CNN declined to discuss its policies for hiring analysts.

The network has tried to distance itself from Ms. Brazile’s actions, saying it did not provide her any questions or material in advance. But the network has not helped with its handling the matter, showing a surprising lack of transparency for a news organization dedicated to conveying the truth.

Ms. Brazile became the Democratic Party’s interim chairwoman in July, after WikiLeaks published internal party emails showing that the chairwoman at the time, Debbie Wasserman Schultz, conspired to undermine Mrs. Clinton’s primary rival, Bernie Sanders. Ms. Wasserman Schultz was forced to resign, and Ms. Brazile and CNN mutually agreed to suspend her contract while she took over the party.

After other WikiLeaks emails showed that Ms. Brazile had sent a question from a planned forum to Mrs. Clinton’s aides, Ms. Brazile resigned from CNN altogether, nullifying her contract.

But CNN did not report the end of its relationship with Ms. Brazile — indisputably a big story — until Monday, more than two weeks later. And it did so only when yet another trove of emails showed Ms. Brazile had again shared a potential debate question with Mrs.
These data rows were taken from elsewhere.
(** * UTMA / SLIF: the adaptive grid-search orchestrator

    A shallow embedding of the sweep of [topic_analysis2.py] (the
    [__main__] block from the combination grid on) and of
    [SLIF/utils.py]'s [exponential_backoff].

    Conventions.
    - Python [int] is [Z]; [len] of a list is [length] ([nat]).
    - Python [float] values that the code only multiplies, divides and
      compares are exact rationals ([Qc], canonical, so that equality of
      dictionary keys is Leibniz equality).  Rounding error of the IEEE
      doubles is outside this model.
    - The Dask client, the training routine and the visualisation
      routine are collaborators of the script: they are the fields of an
      [Env] record, and every theorem quantifies over them.
    - Mutable locals of the sweep are the fields of [state]; a statement
      that can raise returns a [res]: either [Done] with a value and the
      state, or [Raise] with the exception and the state reached. *)

From Stdlib Require Import QArith Qcanon Qround Ascii.
From stdpp Require Import gmap strings list.

Open Scope Z_scope.

(** ** Data model *)

(** A prior value of the grid: the strings ['symmetric'] and
    ['asymmetric'], or a number. *)
Inductive prior :=
  | Symbolic (s : string)
  | Numeric (q : Qc).

Inductive phase := train | validation | test.

#[global] Instance prior_eq_dec : EqDecision prior.
Proof. solve_decision. Defined.

#[global] Instance phase_eq_dec : EqDecision phase.
Proof. solve_decision. Defined.

#[global] Instance prior_countable : Countable prior.
Proof.
  refine (inj_countable'
    (λ p, match p with Symbolic s => inl s | Numeric q => inr q end)
    (λ x, match x with inl s => Symbolic s | inr q => Numeric q end) _).
  by intros [].
Defined.

#[global] Instance phase_countable : Countable phase.
Proof.
  refine (inj_countable'
    (λ p, match p with train => 0%nat | validation => 1%nat | test => 2%nat end)
    (λ n, match n with O => train | S O => validation | _ => test end) _).
  by intros [].
Defined.

(** One element of [combinations]: [(n_topics, alpha, beta, phase)]. *)
Abbreviation Combination := (Z * prior * prior * phase)%type.

(** The key of [train_models_dict]: [(n_topics, alpha_value, beta_value)]. *)
Abbreviation ModelKey := (Z * prior * prior)%type.


(** Opaque handles of the execution substrate. *)
Definition DataHandle := nat.
Definition Model := nat.

Inductive exn :=
  | TypeError
  | IndexError
  | ValueError
  | ZeroDivisionError
  | KeyError (what : string)
  | Exception (what : string).

(** ** [SLIF/utils.py] *)

Module Utils.

(** Python's [2 ** attempt] for an [int] attempt: an [int] power for a
    non-negative exponent, the reciprocal (a float that is a power of
    two) for a negative one. *)
Definition pow2 (attempt : Z) : Qc :=
  if 0 <=? attempt
  then Qcpower 2 (Z.to_nat attempt)
  else Qcinv (Qcpower 2 (Z.to_nat (- attempt))).

(** [def exponential_backoff(attempt, BASE_WAIT_TIME=None):
       return BASE_WAIT_TIME * (2 ** attempt)]
    The keyword argument is [None] when the caller leaves it out;
    [None * number] raises [TypeError]. *)
Definition exponential_backoff (attempt : Z) (BASE_WAIT_TIME : option Qc)
  : exn + Qc :=
  let p := pow2 attempt in
  match BASE_WAIT_TIME with
  | None => inl TypeError
  | Some b => inr (b * p)%Qc
  end.

End Utils.

(** ** The script's state and collaborators *)

(** A remote call [client.submit(train_model_v2, n_topics, alpha_value,
    beta_value, data, phase, ..., num_workers, PER_WORD_TOPICS,
    ldamodel=...)]; the future it returns is identified with the call. *)
Record Task := mkTask {
  t_n_topics : Z;
  t_alpha : prior;
  t_beta : prior;
  t_data : DataHandle;
  t_phase : phase;
  t_num_workers : nat;
  t_ldamodel : option Model
}.

(** [train_result['alpha_str']] is a list or a plain value. *)
Inductive str_field :=
  | Plain (p : prior)
  | Listed (l : list prior).

(** What a resolved task returns, as far as the sweep reads it. *)
Record TaskResult := mkResult {
  topics : Z;
  alpha_str : str_field;
  beta_str : str_field;
  lda_model : Model
}.

(** One worker's entry of [scheduler_info['workers']]:
    [worker['metrics']['cpu']] and [worker['metrics']['memory']]. *)
Record Worker := mkWorker { cpu : Qc; memory : Z }.

(** [scattered_data.result()] of a test batch, as the dictionary the
    test phase reads; a key may be missing. *)
Record TestBatch := mkTestBatch {
  tb_n_topics : option Z;
  tb_alpha_value : option prior;
  tb_beta_value : option prior
}.

(** The collaborators of the sweep. *)
Record Env := mkEnv {
  (** [client.scheduler_info()['workers'].values()] at the n-th call *)
  scheduler_info : nat → list Worker;
  (** [client.submit(...)]: [Some e] when the call raises [e] *)
  submit : Task → option exn;
  (** [future.result()] of a resolved task *)
  result : Task → exn + TaskResult;
  (** the order in which the set [done] of [wait(...)] is iterated *)
  wait_done : list Task → list Task;
  (** [scattered_data.result()] of a test batch *)
  test_result : DataHandle → exn + TestBatch;
  (** [process_visualizations(client, completed_train_futures, "TRAIN", ...)]:
      [Some e] when the call raises [e] *)
  process_visualizations : list TaskResult → option exn
}.

(** Messages of [logging]; one constructor per call site. *)
Inductive message :=
  | EvaluatingThrottle
  | AdaptiveThrottling (attempt : Z) (last : Z)
  | ThrottlingFor (ty : phase) (n : Z) (alphas betas : list prior)
  | MaximumRetriesReached
  | ProceedingWithWorkload
  | TrainFutureAppended (total : nat)
  | TrainSubmitError (e : exn)
  | TrainContext (n : Z) (a b : prior)
  | ModelNotFound (k : ModelKey)
  | ValidationFutureAppended (total : nat)
  | ValidationSubmitError (e : exn)
  | ValidationContext (n : Z) (a b : prior)
  | TestFutureAppended (total : nat)
  | TestSubmitError (e : exn)
  | TestContext (n : Z) (alphas betas : list prior)
  | FinishedWrite.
Clinton’s campaign.

The Brazile affair has generated a host of questions: What else might she have shared with the Clinton campaign that could have come from the CNN newsroom? Was she privy to any sensitive stories CNN might have been pursuing about Mrs. Clinton and, if so, is CNN satisfied that she had not shared those with the campaign?
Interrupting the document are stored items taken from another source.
(** A string that [json.loads] reads as a dict with the single key
    [error] bound to a string (one recursion level suffices for it). *)
Definition is_json_error_object (r : pystr) : bool :=
  match json_loads 1 r with
  | Scanned (PDict [(k, PStr _)]) => if list_eq_dec Z.eq_dec k (s2c "error") then true else false
  | _ => false
  end.

(** The contents identify_ingredients sends to the model. *)
Definition identify_contents (f : uploaded_file) : list part :=
  [BytesPart (file_bytes f) (file_type f); TextPart identify_prompt].

Definition call_failed (a : api_result) : bool :=
  match a with
  | ApiRaise _ => true
  | ApiText None => true
  | ApiText (Some _) => false
  end.

(** A missing key, a failing client constructor or a failing model call
    for [contents]. *)
Definition transport_failure (w : world) (contents : list part) : bool :=
  match key_resolved w with
  | None => true
  | Some k =>
      match client_init w k with
      | Some _ => true
      | None => call_failed (model_call w contents)
      end
  end.

(** Sample worlds. *)
Definition world_of (secret env : option pystr) (api : api_result) : world :=
  {| secret_key := secret; env_key := env; client_init := fun _ => None;
     model_call := fun _ => api |}.

(** A 1x1 grayscale PNG image. *)
Definition sample_png : pystr :=
  [137; 80; 78; 71; 13; 10; 26; 10; 0; 0; 0; 13; 73; 72; 68; 82; 0; 0; 0; 1; 0; 0; 0; 1;
   8; 0; 0; 0; 0; 58; 126; 155; 85; 0; 0; 0; 10; 73; 68; 65; 84; 120; 156; 99; 96; 0; 0;
   0; 2; 0; 1; 72; 175; 164; 113; 0; 0; 0; 0; 73; 69; 78; 68; 174; 66; 96; 130].

Definition sample_upload : uploaded_file :=
  {| file_bytes := sample_png; file_type := s2c "image/png" |}.

(** A page on which [st.image] displays every upload (the sample upload
    is a valid PNG), with the recursion levels Python leaves to a script. *)
Definition sample_page : page_env :=
  {| st_image := fun _ => None; json_budget := 900 |}.

(** The contents generate_recipe sends to the model. *)
Definition recipe_contents (ing cuisine : pystr) (max_time : Z) (dietary_filters : list pystr) : list part :=
  [TextPart (recipe_prompt ing cuisine max_time dietary_filters)].

(** A world whose model answers the image request with [ident] and the
    text-only recipe request with [recipe]. *)
Definition world_two (ident recipe : api_result) : world :=
  {| secret_key := Some (s2c "key"); env_key := None; client_init := fun _ => None;
     model_call := fun c => match c with [TextPart _] => recipe | _ => ident end |}.

(** A recipe record as generate_recipe is asked to produce it, with a
    non-ASCII description, an emoji beyond the BMP and a float. *)
Definition sample_record : dict :=
  [(s2c "title", PStr (s2c "Tomato Omelette"));
   (s2c "description", PStr ([81; 117; 105; 99; 107; 32; 38; 32; 233; 97; 115; 121; 32; 128512]));
   (s2c "cuisine", PStr (s2c "Italian"));
   (s2c "prep_time_minutes", PInt 15);
   (s2c "ingredients_used", PList [PStr (s2c "2 eggs"); PStr (s2c "1 tomato")]);
   (s2c "instructions", PList [PStr (s2c "Beat the eggs."); PStr (pylit "Say 'cheese'.")]);
   (s2c "narration_script", PStr (s2c "Let us cook!"));
   (s2c "rating", PFloat (s2c "4.5"))].

(** A reply holding an integer of 4301 digits. *)
Definition long_int_reply : pystr := [91] ++ repeat 49 4301 ++ [93].

(** * Proofs *)

(** ** Strings: prefixes, containment, strip and replace *)

Lemma prefixb_nil (s : pystr) : prefixb [] s = true.
Proof. reflexivity. Qed.

Lemma prefixb_cons (x y : Z) (p s : pystr) : prefixb (x :: p) (y :: s) = (x =? y) && prefixb p s.
Proof. reflexivity. Qed.

Lemma contains_cons (p : pystr) (c : Z) (s : pystr) :
  contains p (c :: s) = prefixb p (c :: s) || contains p s.
Proof. reflexivity. Qed.

Lemma prefixb_app_l (p q s : pystr) : prefixb (p ++ q) s = true -> prefixb p s = true.
Proof.
  revert s; induction p as [|x p IH]; intros s H; [reflexivity|].
  destruct s as [|y s]; [discriminate|].
  simpl in *. apply andb_true_iff in H as [H1 H2]. rewrite H1, (IH _ H2). reflexivity.
Qed.

Lemma prefixb_app_r (p a b : pystr) : prefixb p a = true -> prefixb p (a ++ b) = true.
Proof.
  revert a; induction p as [|x p IH]; intros a H; [reflexivity|].
  destruct a as [|y a]; [discriminate|].
  simpl in *. apply andb_true_iff in H as [H1 H2]. rewrite H1, (IH _ H2). reflexivity.
Qed.

Lemma contains_app (p a b : pystr) :
  contains p (a ++ b) = false -> contains p a = false /\ contains p b = false.
Proof.
  induction a as [|x a IH]; intros H; simpl in *.
  - split; [|exact H].
    destruct p as [|y p]; [destruct b; discriminate|reflexivity].
  - apply orb_false_iff in H as [H1 H2].
    destruct (IH H2) as [Ha Hb]. split; [|exact Hb].
    rewrite Ha, orb_false_r.
    destruct (prefixb p (x :: a)) eqn:E; [|reflexivity].
    pose proof (prefixb_app_r _ (x :: a) b E) as E'. simpl in E'.
    rewrite E' in H1. discriminate.
Qed.

Lemma contains_longer (q l s : pystr) : contains q s = false -> contains (q ++ l) s = false.
Proof.
  induction s as [|c t IH]; intros H; simpl in *;
    apply orb_false_iff in H as [H1 H2]; apply orb_false_iff; split.
  - destruct (prefixb (q ++ l) []) eqn:E; [|reflexivity].
    rewrite (prefixb_app_l _ _ _ E) in H1. discriminate.
  - reflexivity.
  - destruct (prefixb (q ++ l) (c :: t)) eqn:E; [|reflexivity].
    rewrite (prefixb_app_l _ _ _ E) in H1. discriminate.
  - exact (IH H2).
Qed.

Lemma lstrip_suffix (s : pystr) : exists w, s = w ++ lstrip s.
Proof.
  induction s as [|c t [w IH]]; [exists []; reflexivity|].
  simpl. destruct (py_isspace c).
  - exists (c :: w). simpl. rewrite <- IH. reflexivity.
  - exists []. reflexivity.
Qed.

Lemma rstrip_prefix (s : pystr) : exists w, s = rstrip s ++ w.
Proof.
  induction s as [|c t [w IH]]; [exists []; reflexivity|].
  simpl. destruct (rstrip t) as [|r0 r] eqn:E.
  - destruct (py_isspace c); [exists (c :: t)|exists t]; reflexivity.
  - exists w. simpl. rewrite IH at 1. reflexivity.
Qed.

Lemma contains_strip (p s : pystr) : contains p s = false -> contains p (py_strip s) = false.
Proof.
  intros H. unfold py_strip.
  destruct (lstrip_suffix s) as [w1 E1].
  rewrite E1 in H. apply contains_app in H as [_ H].
  destruct (rstrip_prefix (lstrip s)) as [w2 E2].
  rewrite E2 in H. apply contains_app in H as [H _]. exact H.
Qed.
More immediately, what does the network know about how Ms. Brazile obtained the questions in the first place? (“From time to time I get the questions in advance,” she wrote the campaign in one email).

Ms. Brazile has denied she shared any inside information with Mrs. Clinton’s campaign, or that CNN ever shared debate questions with her. Speaking with my colleague Michael M. Grynbaum on Monday, she refused to discuss what’s contained in emails that were disclosed through hacking. That may make sense politically, for her, but it leaves a journalistic mess for CNN, which has a pressing interest in being as clear as possible about what Ms. Brazile did and did not do.

But CNN officials declined my request to publicly discuss the particulars of Ms. Brazile’s apparent infractions, and whether there could have been others.

In a statement released on Monday, the network said it was “uncomfortable with what we have learned about her interactions with the Clinton campaign while she was a CNN contributor.” As The Huffington Post first reported on Tuesday, Mr. Zucker said on his staff conference call that Ms. Brazile’s actions were “disgusting.”

In a new email disclosed on Monday, Ms. Brazile told two senior Clinton aides that at the debate scheduled for Flint, Mich., “a woman with a rash” would ask Mrs. Clinton what she would do for families like hers that were suffering from lead poisoning because of contaminated water.

Brian Stelter, the host of CNN’s “Reliable Sources,” reported on Monday that he had seen Ms. Brazile participate in a network-sponsored effort to hand out bottles of fresh water to Flint residents the day before the debate.

He speculated Ms. Brazile may have come across the questioner then, which would mean she didn’t learn about the question from within the CNN newsroom.

But that raises an important issue nonetheless: If Ms. Brazile came across a woman who shared a question she was going to ask at a CNN-sponsored debate, was Ms. Brazile — then the Democratic Party’s vice chair — obliged to share it with her political allies, or was she obliged to abide by the journalistic standards of the network that paid her and keep it to herself?

Even if CNN could stipulate those kinds of obligations in its contracts, there would be no way for it to know if the wolf it has invited into its henhouse was going to abide by them, barring the extraordinary circumstance of a computer hacking. It just goes to show that it’s best to keep the wolf out altogether.